Find every line below that contains the word "pool" and copy it out.

Collected data
*** Begin section ***
(* ===== verification/Trust.v ===== *)
(** * The authority's trust roots (evidence/courier/trust.go, trust_unix.go, trust_other.go)

    The bundle's path is checked component by component up to the root, the
    file that was opened must be the file that was checked, and its contents
    must be CA certificates and nothing else. What the file system answers is
    an input, call by call, since it may change between calls; [pem.Decode]
    and [x509.ParseCertificate] are parameters. *)
From S2P Require Import Prelude GoBytes Contracts Config ConfigSpec.

Module Trust.
Import Contracts Config ConfigSpec.

Definition maxAuthorityTrustBytes : Z := 1048576.

(** [fi_owner] is [fileOwner]'s: none where the platform has no owners.
    [fi_id] tells files apart, as [os.SameFile] does. *)
Record fileInfo := MkInfo { fi_symlink : bool; fi_regular : bool; fi_perm : Z; fi_owner : option Z; fi_id : Z * Z }.

(** [filepath.Dir] on Unix: what is left of the last slash, cleaned. *)
Fixpoint uptoSlash (s : string) : option string :=
  match s with
  | EmptyString => None
  | String c r => match uptoSlash r with Some d => Some (String c d) | None => if Ascii.eqb c slash then Some (String c "") else None end
  end.
Definition Dir (path : string) : string := Clean (default "" (uptoSlash path)).

Section Path.
Context (lstat : nat → string → option fileInfo) (trustedOwner : Z).

(** The checks of one component; [first] is the bundle itself. *)
Definition checkComponent (first : bool) (answer : option fileInfo) : res fileInfo :=
  match answer with
  | None => Err (EMsg "evidence: authority CA bundle: lstat")
  | Some info =>
    if fi_symlink info then Err (EMsg "evidence: authority CA bundle path component is a symlink")
    else if first && negb (fi_regular info) then Err (EMsg "evidence: authority CA bundle must be a regular file")
    else if negb (Z.land (fi_perm info) 18 =? 0) then Err (EMsg "evidence: authority CA bundle path component is writable by group or others")
    else match fi_owner info with
    | None => Err (EMsg "evidence: authority CA bundle owner cannot be determined on this platform")
    | Some owner => if negb (owner =? 0) && negb (owner =? trustedOwner) then Err (EMsg "evidence: authority CA bundle path component is owned by an untrusted user") else Ok info
    end
  end.

(** [i] counts the calls; the fuel is the number of components and is never
    used up, [checkTrustPath_spec]. *)
Fixpoint checkFrom (fuel i : nat) (component : string) (bundle : option fileInfo) : res fileInfo :=
  match fuel with
  | O => Err (EMsg "out of components")
  | S fuel' =>
    match checkComponent (negb (bool_decide (is_Some bundle))) (lstat i component) with
    | Err e => Err e
    | Ok info =>
      let bundle := default info bundle in
      let parent := Dir component in
      if bool_decide (parent = component) then Ok bundle else checkFrom fuel' (S i) parent (Some bundle)
    end
  end.
Definition checkTrustPath (path : string) : res fileInfo := checkFrom (S (length (split slash path))) 0 path None.
End Path.

(** ** The bundle's contents *)
Record certificate := MkCert { ct_BasicConstraintsValid : bool; ct_IsCA : bool; ct_raw : string }.
Record pemBlock := MkBlock { pb_Type : string; pb_Bytes : string }.

Section Bundle.
Context (pemDecode : string → option (pemBlock * string)) (ParseCertificate : string → option certificate).

Fixpoint parseBlocks (fuel : nat) (pool : list certificate) (rest : string) : res (list certificate) :=
  match fuel with
  | O => Err (EMsg "out of blocks")
  | S fuel' =>
    match pemDecode rest with
    | None =>
      if negb (bool_decide (TrimSpace rest = "")) then Err (EMsg "evidence: authority CA bundle carries data that is not a PEM certificate")
      else if bool_decide (pool = []) then Err (EMsg "evidence: authority CA bundle holds no certificate") else Ok pool
    | Some (block, rest') =>
      if negb (bool_decide (pb_Type block = "CERTIFICATE")) then Err (EMsg "evidence: authority CA bundle holds a block; only CA certificates belong there")
      else match ParseCertificate (pb_Bytes block) with
      | None => Err (EMsg "evidence: authority CA bundle: certificate")
      | Some cert => if negb (ct_BasicConstraintsValid cert) || negb (ct_IsCA cert) then Err (EMsg "evidence: authority CA bundle: certificate is not a CA")
                     else parseBlocks fuel' (pool ++ [cert]) rest'
      end
    end
  end.
Definition parseAuthorityTrust (data : string) : res (list certificate) := parseBlocks (S (String.length data)) [] data.

(** [opened] is what the opened file is, [content] what was read of it, up to
    a byte past the limit. *)
Definition LoadAuthorityTrust (lstat : nat → string → option fileInfo) (opened : option fileInfo) (content : option string) (path : string) (trustedOwner : Z) : res (list certificate) :=
  if negb (IsAbs path) || negb (bool_decide (Clean path = path)) then Err (EMsg "evidence: authority CA bundle path must be absolute and clean")
  else match checkTrustPath lstat trustedOwner path with
  | Err e => Err e
  | Ok info =>
    match opened with
    | None => Err (EMsg "evidence: authority CA bundle: open")
    | Some now =>
      if negb (bool_decide (fi_id info = fi_id now)) then Err (EMsg "evidence: authority CA bundle changed while it was opened")
      else match content with
      | None => Err (EMsg "evidence: authority CA bundle: read")
      | Some data => if maxAuthorityTrustBytes <? slen data then Err (EMsg "evidence: authority CA bundle exceeds the limit") else parseAuthorityTrust data
      end
    end
  end.
End Bundle.

(** ** The components of a path *)
Definition absPath (l : list string) : string := String slash (join slash l).
Definition named (s : string) : Prop := plainSegment s ∧ s ≠ "." ∧ s ≠ "..".

Lemma cleanSegments_named l acc : Forall (λ x, containsAny [slash] x = false) l → Forall named acc → Forall named (cleanSegments true l acc).
Proof.
  revert acc. induction l as [|s l IH]; intros acc Hl Ha; cbn [cleanSegments]; [by apply Forall_reverse|].
  apply Forall_cons in Hl as [Hs Hl]. destruct (bool_decide_reflect (s = "")); [by apply IH|]. destruct (bool_decide_reflect (s = ".")); [by apply IH|]. cbn [orb].
  destruct (bool_decide_reflect (s = "..")).
  - destruct acc as [|x acc]; [by apply IH|]. apply Forall_cons in Ha as [Hx Ha]. destruct (bool_decide_reflect (x = "..")) as [->|]; [by destruct Hx as (_ & _ & [])|by apply IH].
  - apply IH; [done|]. constructor; [|done]. by repeat split.
Qed.

Lemma cleanSegments_id l acc : Forall named l → cleanSegments true l acc = reverse acc ++ l.
Proof.
  revert acc. induction l as [|s l IH]; intros acc Hl; cbn [cleanSegments]; [by rewrite app_nil_r|].
  apply Forall_cons in Hl as [([N _] & D & DD) Hl]. rewrite !bool_decide_false by done. cbn [orb]. rewrite IH by done. by rewrite reverse_cons, <- app_assoc.
Qed.

Lemma cleanSegments_length l acc : (length (cleanSegments true l acc) ≤ length l + length acc)%nat.
Proof.
  revert acc. induction l as [|s l IH]; intros acc; cbn [cleanSegments length]; [by rewrite length_reverse|].
  destruct (_ || _); [specialize (IH acc); lia|]. destruct (bool_decide (s = "..")); [|specialize (IH (s :: acc)); cbn in IH; lia].
  destruct acc as [|x acc]; [specialize (IH []); cbn in *; lia|]. destruct (bool_decide (x = "..")); [specialize (IH (s :: x :: acc))|specialize (IH acc)]; cbn in *; lia.
Qed.

Lemma components_named path : Forall named (components path).
Proof. apply cleanSegments_named; [apply split_plain|constructor]. Qed.

Lemma uptoSlash_plain x : containsAny [slash] x = false → uptoSlash x = None.
Proof.
  induction x as [|c x IH]; [done|]. cbn [containsAny uptoSlash]. intros [Hc Hx]%orb_false_iff. rewrite IH by done.
  destruct (Ascii.eqb_spec c slash) as [->|]; [|done]. apply bool_decide_eq_false in Hc. by destruct Hc; left.
Qed.
Lemma uptoSlash_app a x : containsAny [slash] x = false → uptoSlash (a +:+ String slash x) = Some (a +:+ String slash "").
Proof.
  intros H. induction a as [|c a IH].
  - change ("" +:+ String slash x) with (String slash x). cbn [uptoSlash]. by rewrite uptoSlash_plain.
  - rewrite !sapp_cons. cbn [uptoSlash]. by rewrite IH.
Qed.

Lemma Dir_root : Dir (absPath []) = absPath [].
Proof. reflexivity. Qed.

Lemma Dir_last l x : Forall named l → named x → Dir (absPath (l ++ [x])) = absPath l.
Proof.
  intros L [[Nx Sx] _]. unfold Dir, absPath. assert (Forall plainSegment l) as P by (eapply Forall_impl; [exact L|intros y Hy; apply Hy]).
  destruct l as [|y l].
  - cbn [app join]. change (String slash x) with ("" +:+ String slash x). rewrite uptoSlash_app by done. reflexivity.
  - rewrite join_app by done. change (join slash [x]) with x. rewrite <- sapp_cons, uptoSlash_app by done. cbn [default id]. unfold id.
    rewrite Clean_abs by done. f_equal. f_equal. unfold components. set (J := join slash (y :: l)).
    change (String slash J +:+ String slash "") with ("" +:+ String slash (J +:+ String slash "")). rewrite !split_both. unfold J. rewrite split_join by done.
    assert (∀ acc, cleanSegments true [""] acc = reverse acc) as E by done.
    change (split slash "") with [""]. rewrite !cleanSegments_app, !E, reverse_involutive. cbn [reverse]. rewrite cleanSegments_id by done. done.
Qed.

Lemma absPath_inj l k : Forall named l → Forall named k → absPath l = absPath k → l = k.
Proof.
  intros L K E. injection E as E. apply join_inj in E; [done|eapply Forall_impl; [done|]..]; by intros x [].
Qed.

(** ** The check of a path *)
Section Spec.
Context (lstat : nat → string → option fileInfo) (trustedOwner : Z).

(** What a component must be for nobody but root and the trusted owner to be
    able to replace it. *)
Definition guarded (info : fileInfo) : Prop :=
  fi_symlink info = false ∧ Z.land (fi_perm info) 18 = 0 ∧ ∃ owner, fi_owner info = Some owner ∧ (owner = 0 ∨ owner = trustedOwner).

Lemma checkComponent_spec first answer info :
  checkComponent trustedOwner first answer = Ok info ↔ answer = Some info ∧ guarded info ∧ (first = true → fi_regular info = true).
Proof.
  unfold checkComponent, guarded. destruct answer as [a|]; [|naive_solver].
  destruct (fi_symlink a) eqn:Es; [naive_solver congruence|]. destruct first, (fi_regular a) eqn:Er; cbn [negb andb]; try (split; [done|]; intros (? & _ & ?); naive_solver congruence);
  (destruct (Z.eqb_spec (Z.land (fi_perm a) 18) 0); cbn [negb]; [|naive_solver congruence]; destruct (fi_owner a) as [o|] eqn:Eo; [|naive_solver congruence];
   destruct (Z.eqb_spec o 0), (Z.eqb_spec o trustedOwner); cbn [negb andb]; naive_solver congruence).
Qed.

(** The path of [l] and the directories above it, each in its own call. *)
Definition allGuarded (i : nat) (l : list string) : Prop :=
  ∀ j, (j ≤ length l)%nat → ∃ info, lstat (i + j) (absPath (take (length l - j) l)) = Some info ∧ guarded info.

Lemma allGuarded_snoc i l x : allGuarded i (l ++ [x]) ↔ (∃ info, lstat i (absPath (l ++ [x])) = Some info ∧ guarded info) ∧ allGuarded (S i) l.
Proof.
  unfold allGuarded. rewrite length_app. cbn [length]. split.
  - intros H. split.
    + destruct (H 0%nat) as (info & E & G); [lia|]. rewrite Nat.add_0_r, take_ge in E by (rewrite length_app; cbn; lia). eauto.
    + intros j Hj. destruct (H (S j)) as (info & E & G); [lia|]. rewrite take_app_le in E by lia. replace (length l + 1 - S j)%nat with (length l - j)%nat in E by lia.
      replace (i + S j)%nat with (S i + j)%nat in E by lia. eauto.
  - intros [(info & E & G) H] [|j] Hj.
    + rewrite Nat.add_0_r, take_ge by (rewrite length_app; cbn; lia). eauto.
    + rewrite take_app_le by lia. replace (length l + 1 - S j)%nat with (length l - j)%nat by lia. replace (i + S j)%nat with (S i + j)%nat by lia. apply H. lia.
Qed.

Lemma allGuarded_nil i : allGuarded i [] ↔ ∃ info, lstat i (absPath []) = Some info ∧ guarded info.
Proof.
  unfold allGuarded. split; [intros H; destruct (H 0%nat) as (info & E & G); [done|]; rewrite Nat.add_0_r in E; eauto|].
  intros (info & E & G) [|j] Hj; [|cbn in Hj; lia]. rewrite Nat.add_0_r. eauto.
Qed.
*** End section ***
#### Result below:
Fixpoint parseBlocks (fuel : nat) (pool : list certificate) (rest : string) : res (list certificate) :=
      else if bool_decide (pool = []) then Err (EMsg "evidence: authority CA bundle holds no certificate") else Ok pool
                     else parseBlocks fuel' (pool ++ [cert]) rest'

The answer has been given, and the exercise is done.